Try it: Nothing but the lines from the one with "(** A later" through the last line of the data should be restated, each word for word.

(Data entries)
···

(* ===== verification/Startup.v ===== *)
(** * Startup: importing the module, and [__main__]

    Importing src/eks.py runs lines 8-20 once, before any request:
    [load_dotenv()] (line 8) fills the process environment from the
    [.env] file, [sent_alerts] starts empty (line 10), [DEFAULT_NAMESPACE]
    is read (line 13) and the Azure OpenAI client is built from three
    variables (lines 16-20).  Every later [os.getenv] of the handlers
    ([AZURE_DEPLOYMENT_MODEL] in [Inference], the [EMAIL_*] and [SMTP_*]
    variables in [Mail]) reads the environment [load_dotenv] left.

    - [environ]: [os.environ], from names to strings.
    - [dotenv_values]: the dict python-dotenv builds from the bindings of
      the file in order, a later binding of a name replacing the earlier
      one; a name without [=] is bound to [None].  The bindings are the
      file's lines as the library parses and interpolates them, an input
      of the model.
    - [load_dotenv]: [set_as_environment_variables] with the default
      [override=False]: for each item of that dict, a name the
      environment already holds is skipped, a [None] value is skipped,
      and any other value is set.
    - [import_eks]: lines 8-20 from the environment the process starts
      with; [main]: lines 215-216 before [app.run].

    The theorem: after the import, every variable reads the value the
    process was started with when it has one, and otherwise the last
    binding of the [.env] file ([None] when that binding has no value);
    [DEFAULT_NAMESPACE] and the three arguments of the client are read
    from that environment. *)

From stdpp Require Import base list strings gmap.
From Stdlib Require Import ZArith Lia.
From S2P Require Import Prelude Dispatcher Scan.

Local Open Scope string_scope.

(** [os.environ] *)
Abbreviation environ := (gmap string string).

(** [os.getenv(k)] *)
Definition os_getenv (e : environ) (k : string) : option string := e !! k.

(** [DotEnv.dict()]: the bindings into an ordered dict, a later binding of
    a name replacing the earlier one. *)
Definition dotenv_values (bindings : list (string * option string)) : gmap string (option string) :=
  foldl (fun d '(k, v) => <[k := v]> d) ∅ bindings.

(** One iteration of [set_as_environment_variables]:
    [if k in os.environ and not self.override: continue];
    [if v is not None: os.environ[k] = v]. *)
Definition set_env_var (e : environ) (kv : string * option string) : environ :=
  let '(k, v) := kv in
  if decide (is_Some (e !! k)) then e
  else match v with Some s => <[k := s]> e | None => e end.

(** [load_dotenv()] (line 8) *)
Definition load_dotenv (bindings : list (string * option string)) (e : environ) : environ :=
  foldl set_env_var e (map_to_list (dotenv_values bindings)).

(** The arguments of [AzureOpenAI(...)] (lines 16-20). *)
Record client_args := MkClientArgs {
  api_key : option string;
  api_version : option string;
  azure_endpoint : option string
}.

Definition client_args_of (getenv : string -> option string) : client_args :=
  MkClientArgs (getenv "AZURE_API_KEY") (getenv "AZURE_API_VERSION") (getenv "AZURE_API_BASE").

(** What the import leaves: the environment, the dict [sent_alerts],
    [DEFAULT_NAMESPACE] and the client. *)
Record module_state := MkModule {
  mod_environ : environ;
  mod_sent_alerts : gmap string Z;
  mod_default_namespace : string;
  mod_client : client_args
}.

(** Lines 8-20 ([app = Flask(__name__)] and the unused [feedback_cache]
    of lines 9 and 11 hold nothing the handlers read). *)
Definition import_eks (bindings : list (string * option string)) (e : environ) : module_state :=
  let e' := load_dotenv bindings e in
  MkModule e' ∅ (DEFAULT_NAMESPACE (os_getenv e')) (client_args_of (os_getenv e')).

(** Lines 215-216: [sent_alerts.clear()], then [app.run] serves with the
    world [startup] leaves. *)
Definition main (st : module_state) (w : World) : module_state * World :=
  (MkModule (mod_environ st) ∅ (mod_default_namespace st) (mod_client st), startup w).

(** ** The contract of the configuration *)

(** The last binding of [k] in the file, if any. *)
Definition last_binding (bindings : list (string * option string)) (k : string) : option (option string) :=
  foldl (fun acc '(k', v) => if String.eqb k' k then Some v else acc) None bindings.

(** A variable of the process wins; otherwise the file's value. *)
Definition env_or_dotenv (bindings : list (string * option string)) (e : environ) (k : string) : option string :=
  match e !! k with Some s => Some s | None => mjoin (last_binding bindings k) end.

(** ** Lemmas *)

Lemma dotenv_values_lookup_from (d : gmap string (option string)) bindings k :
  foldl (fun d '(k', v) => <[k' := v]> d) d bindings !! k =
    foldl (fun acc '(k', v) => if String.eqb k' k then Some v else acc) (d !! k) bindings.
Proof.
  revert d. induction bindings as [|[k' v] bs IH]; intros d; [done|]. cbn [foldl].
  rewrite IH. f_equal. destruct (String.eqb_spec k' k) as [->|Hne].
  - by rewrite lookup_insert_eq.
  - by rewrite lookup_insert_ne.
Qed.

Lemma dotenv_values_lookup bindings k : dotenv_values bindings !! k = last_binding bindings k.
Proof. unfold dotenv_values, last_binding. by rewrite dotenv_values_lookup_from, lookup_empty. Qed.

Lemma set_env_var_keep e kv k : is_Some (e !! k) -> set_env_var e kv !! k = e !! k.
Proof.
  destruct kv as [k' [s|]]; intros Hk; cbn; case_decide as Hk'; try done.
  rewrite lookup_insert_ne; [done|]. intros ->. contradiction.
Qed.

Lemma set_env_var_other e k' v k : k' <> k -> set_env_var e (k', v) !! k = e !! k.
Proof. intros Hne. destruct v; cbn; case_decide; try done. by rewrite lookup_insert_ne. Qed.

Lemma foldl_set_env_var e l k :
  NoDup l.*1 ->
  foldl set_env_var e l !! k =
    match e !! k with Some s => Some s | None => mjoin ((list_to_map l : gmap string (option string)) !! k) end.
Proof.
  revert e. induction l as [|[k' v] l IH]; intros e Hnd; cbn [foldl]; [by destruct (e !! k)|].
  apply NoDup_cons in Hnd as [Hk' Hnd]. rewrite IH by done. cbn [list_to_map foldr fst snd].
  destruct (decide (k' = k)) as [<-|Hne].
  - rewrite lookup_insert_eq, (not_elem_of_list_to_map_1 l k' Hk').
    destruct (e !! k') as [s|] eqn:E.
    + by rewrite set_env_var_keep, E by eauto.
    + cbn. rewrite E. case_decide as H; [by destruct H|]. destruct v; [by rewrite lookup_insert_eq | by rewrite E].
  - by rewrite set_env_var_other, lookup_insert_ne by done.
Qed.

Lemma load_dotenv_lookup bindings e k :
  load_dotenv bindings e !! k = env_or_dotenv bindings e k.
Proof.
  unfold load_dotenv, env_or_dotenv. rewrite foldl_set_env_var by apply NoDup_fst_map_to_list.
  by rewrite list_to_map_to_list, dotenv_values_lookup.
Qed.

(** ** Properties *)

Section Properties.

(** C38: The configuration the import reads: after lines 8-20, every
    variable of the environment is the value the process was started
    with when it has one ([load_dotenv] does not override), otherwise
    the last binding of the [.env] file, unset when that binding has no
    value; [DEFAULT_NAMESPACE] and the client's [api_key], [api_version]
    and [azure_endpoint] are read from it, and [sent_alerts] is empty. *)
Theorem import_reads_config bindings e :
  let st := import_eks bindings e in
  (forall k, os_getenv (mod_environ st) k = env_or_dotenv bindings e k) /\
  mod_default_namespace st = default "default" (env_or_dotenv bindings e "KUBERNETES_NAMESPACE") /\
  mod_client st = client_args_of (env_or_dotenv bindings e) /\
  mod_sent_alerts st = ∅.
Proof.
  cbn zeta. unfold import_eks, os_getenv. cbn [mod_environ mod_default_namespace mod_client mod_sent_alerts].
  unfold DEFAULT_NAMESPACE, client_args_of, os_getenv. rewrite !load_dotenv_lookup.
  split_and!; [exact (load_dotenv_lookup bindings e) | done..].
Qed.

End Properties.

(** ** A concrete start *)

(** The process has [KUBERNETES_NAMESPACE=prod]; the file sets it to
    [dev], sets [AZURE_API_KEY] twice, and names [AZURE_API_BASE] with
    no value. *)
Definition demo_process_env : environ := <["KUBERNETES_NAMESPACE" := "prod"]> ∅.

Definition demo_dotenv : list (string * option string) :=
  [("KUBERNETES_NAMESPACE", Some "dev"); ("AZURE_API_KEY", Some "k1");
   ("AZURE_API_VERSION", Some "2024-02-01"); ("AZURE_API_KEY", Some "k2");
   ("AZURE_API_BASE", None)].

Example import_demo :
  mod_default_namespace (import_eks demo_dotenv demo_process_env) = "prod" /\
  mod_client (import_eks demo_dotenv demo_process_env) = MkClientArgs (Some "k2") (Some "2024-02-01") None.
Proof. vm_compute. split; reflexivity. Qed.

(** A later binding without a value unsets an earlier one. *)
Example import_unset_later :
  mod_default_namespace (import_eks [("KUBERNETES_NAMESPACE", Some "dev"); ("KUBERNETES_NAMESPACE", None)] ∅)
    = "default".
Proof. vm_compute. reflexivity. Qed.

···

Output for this exercise:
(** A later binding without a value unsets an earlier one. *)
Example import_unset_later :
  mod_default_namespace (import_eks [("KUBERNETES_NAMESPACE", Some "dev"); ("KUBERNETES_NAMESPACE", None)] ∅)
    = "default".
Proof. vm_compute. reflexivity. Qed.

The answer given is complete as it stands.